We left because we had another interview to get to, but on the way there we got caught in a down pour and our translator directed us to run into the nearest house. He asked the people for shelter, and they agreed. It turns out that they were a community of Cham Muslims (one of the ethnic minorities who were persecuted during the KR... no religious practices were allowed under the regime) and they were willing to be interviewed. There were four generations of this sweet family living in one place. The great grandmother was a middle aged woman during the KR, and she told us her story while her son and daughter in law chimed in, and while her grand daughter (a 27 year old woman) nursed her youngest baby. Her great grand children (a 6 year old boy that the family adopted, a four year old girl who might have been the most beautiful girl I have ever seen, and a baby boy) were so precious and we ended up spending about 2 hours with them after the interview, waiting for our other car to come and just getting to know this family. Through laughter, hand signals, smiles, hugs, and a little help from our translator, we got along just fine. I told the mother of the young children that I hoped to have kids half as beautiful as hers by the time I was 27... That would be a precious, amazing accomplishment. (What do you think, God? :) )

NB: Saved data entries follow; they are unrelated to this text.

(** The pairs of a page of [ps] and a viewport of [vps], in the order of
    the loops. *)
Lemma pairs_cons (p : Visual.PageConfig) (ps : list Visual.PageConfig)
    (vps : list Visual.Viewport) :
  flat_map (fun q => map (fun v => (q, v)) vps) (p :: ps)
  = map (fun v => (p, v)) vps
      ++ flat_map (fun q => map (fun v => (q, v)) vps) ps.
Proof. reflexivity. Qed.

Lemma pages_spec (browser : Visual.Browser) (ps : list Visual.PageConfig) :
  forall r,
    let sessionOf := fun pv : Visual.PageConfig * Visual.Viewport =>
                       Visual.session browser (fst pv) (snd pv) in
    let pairs := flat_map (fun p => map (fun v => (p, v)) Visual.viewports)
                          ps in
    Visual.forPages browser ps r
    = if forallb (fun pv => survives (sessionOf pv)) pairs
      then Some (Visual.mkResults
                   (Visual.total r + length pairs)
                   (Visual.captured r
                    + length (filter (fun pv => completes (sessionOf pv))
                                     pairs))
                   (Visual.issues r
                      ++ flat_map (fun pv => visitIssues (fst pv) (snd pv)
                                               (sessionOf pv)) pairs))
      else None.
Proof.
  cbv zeta. induction ps as [|p ps IH]; intros r.
  - cbn [Visual.forPages flat_map forallb filter length].
    rewrite !Nat.add_0_r, app_nil_r. now destruct r.
  - cbn [Visual.forPages]. rewrite pairs_cons, visits_spec.
    rewrite forallb_app, filter_app, flat_map_app, !length_app, !length_map.
    assert (S1 : forall vs,
               forallb (fun pv => survives
                                    (Visual.session browser (fst pv) (snd pv)))
                       (map (fun v => (p, v)) vs)
               = forallb (fun v => survives (Visual.session browser p v)) vs).
    { induction vs as [|v vs IHv]; cbn [map forallb fst snd];
        [reflexivity | now rewrite IHv]. }
    assert (F : forall vs,
               length (filter (fun pv => completes
                                 (Visual.session browser (fst pv) (snd pv)))
                              (map (fun v => (p, v)) vs))
               = length (filter (fun v => completes
                                            (Visual.session browser p v)) vs)).
    { induction vs as [|v vs IHv]; cbn [map filter fst snd];
        [reflexivity |].
      destruct (completes (Visual.session browser p v)); cbn [length];
        now rewrite IHv. }
    assert (G : forall vs,
               flat_map (fun pv => visitIssues (fst pv) (snd pv)
                                     (Visual.session browser (fst pv) (snd pv)))
                        (map (fun v => (p, v)) vs)
               = flat_map (fun v => visitIssues p v
                                      (Visual.session browser p v)) vs).
    { induction vs as [|v vs IHv]; cbn [map flat_map fst snd];
        [reflexivity | now rewrite IHv]. }
    rewrite S1, F, G.
    destruct (forallb (fun v => survives (Visual.session browser p v))
                      Visual.viewports); cbn [andb]; [| reflexivity].
    rewrite IH. cbn [Visual.total Visual.captured Visual.issues].
    destruct (forallb _ (flat_map _ ps)); [| reflexivity].
    rewrite <- app_assoc. do 2 f_equal; lia.
Qed.
(** * DeepHAR replication: the tensor model of [general_models.py] and
      [action_recognition.py]

    Tensors are nested lists of real numbers, outermost dimension first: a
    [B x C x H x W] tensor is a list of [B] batch items, each a list of [C]
    channel maps, each a list of [H] rows of [W] reals.  Floating-point
    numbers are idealised as reals; an operation that raises in the numeric
    framework returns [None]. *)

From Stdlib Require Import List Arith ZArith Reals Lia Lra Bool.
Import ListNotations.

(* ------------------------------------------------------------------ *)
(** ** The error monad *)

Definition bind {A B : Type} (m : option A) (f : A -> option B) : option B :=
  match m with
  | Some a => f a
  | None => None
  end.

Notation "x <- m ;; k" := (bind m (fun x => k))
  (at level 61, m at next level, right associativity).
Notation "' pat <- m ;; k" := (bind m (fun x => match x with pat => k end))
  (at level 61, pat pattern, m at next level, right associativity).

Definition guard (b : bool) : option unit := if b then Some tt else None.

Fixpoint mapM {A B : Type} (f : A -> option B) (l : list A) : option (list B) :=
  match l with
  | [] => Some []
  | a :: t => b <- f a ;; r <- mapM f t ;; Some (b :: r)
  end.

(** Element-wise combination of two lists of the same length. *)
Fixpoint zipM {A B C : Type} (f : A -> B -> option C)
         (l1 : list A) (l2 : list B) : option (list C) :=
  match l1, l2 with
  | [], [] => Some []
  | a :: t1, b :: t2 => c <- f a b ;; r <- zipM f t1 t2 ;; Some (c :: r)
  | _, _ => None
  end.

(** One dimension of a broadcasting binary operation: equal sizes are
    combined position by position, a size-1 side is repeated along the other,
    anything else is a shape error. *)
Definition bzip {A B C : Type} (f : A -> B -> option C)
           (l1 : list A) (l2 : list B) : option (list C) :=
  if length l1 =? length l2 then zipM f l1 l2
  else match l1, l2 with
       | [a], _ => mapM (f a) l2
       | _, [b] => mapM (fun a => f a b) l1
       | _, _ => None
       end.

(* ------------------------------------------------------------------ *)
(** ** Tensors *)

Abbreviation tensor1 := (list R).
Abbreviation tensor2 := (list (list R)).
Abbreviation tensor3 := (list (list (list R))).
Abbreviation tensor4 := (list (list (list (list R)))).
Abbreviation tensor5 := (list (list (list (list (list R))))).

Definition shape1 (n : nat) (t : tensor1) : Prop := length t = n.
Definition shape2 (n m : nat) (t : tensor2) : Prop :=
  length t = n /\ Forall (shape1 m) t.
Definition shape3 (c h w : nat) (t : tensor3) : Prop :=
  length t = c /\ Forall (shape2 h w) t.
Definition shape4 (b c h w : nat) (t : tensor4) : Prop :=
  length t = b /\ Forall (shape3 c h w) t.
Definition shape5 (b c d h w : nat) (t : tensor5) : Prop :=
  length t = b /\ Forall (shape4 c d h w) t.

When we finally left that beautiful family, we headed to a high school to help DC Cam distribute text books about the Khmer Rouge to the students... It is amazing to think that we, as American College students, know more about the KR then the children of survivors do. It is not talked about, and the students are eager to learn. After their assembly they swarmed around us, giving us their phone numbers, wanting to practice English, and asking us to not forget them. I was talking to one girl who told me that although she wanted to go to university she could not because her family did not have enough money and her mother was sick. It broke my heart. She gave me her school picture and her phone number... Why are all these boys and girls so captivating? They have a beauty that I have not seen in the states... it is so different. To them school is a privilege, not an obligation. They live in villages and don't have cars or electricity or running water, yet they have a stronger sense of family and community than I have ever seen in the States. I am traveling with girls who suffer from anxiety, depression, and ADD... not to say that these things are not valid, but there is just not an option to worry about things like that in the villages. The things that we worry about as Americans makes me think that we have far too much time on our hands. (Which is ironic, because we are one of the most busy-body cultures around) What I mean is that there is just not room to worry about luxury in Cambodian villages. No one sees therapists, there is not an option of divorce, children live right next door from their parents when they grow up, entire villages raise children, the idea of world travel is non-existent. I am not thinking that this way of life is preferable, but it is interesting... I think that the western world, myself included, could learn so much from the simple love of life in the Cambodian village culture.
That is pretty much it for wednesday... we were so hyper on the way back to Phnom Penh that we filmed crazy videos in the car and laughed till our sides hurt... it was a great day.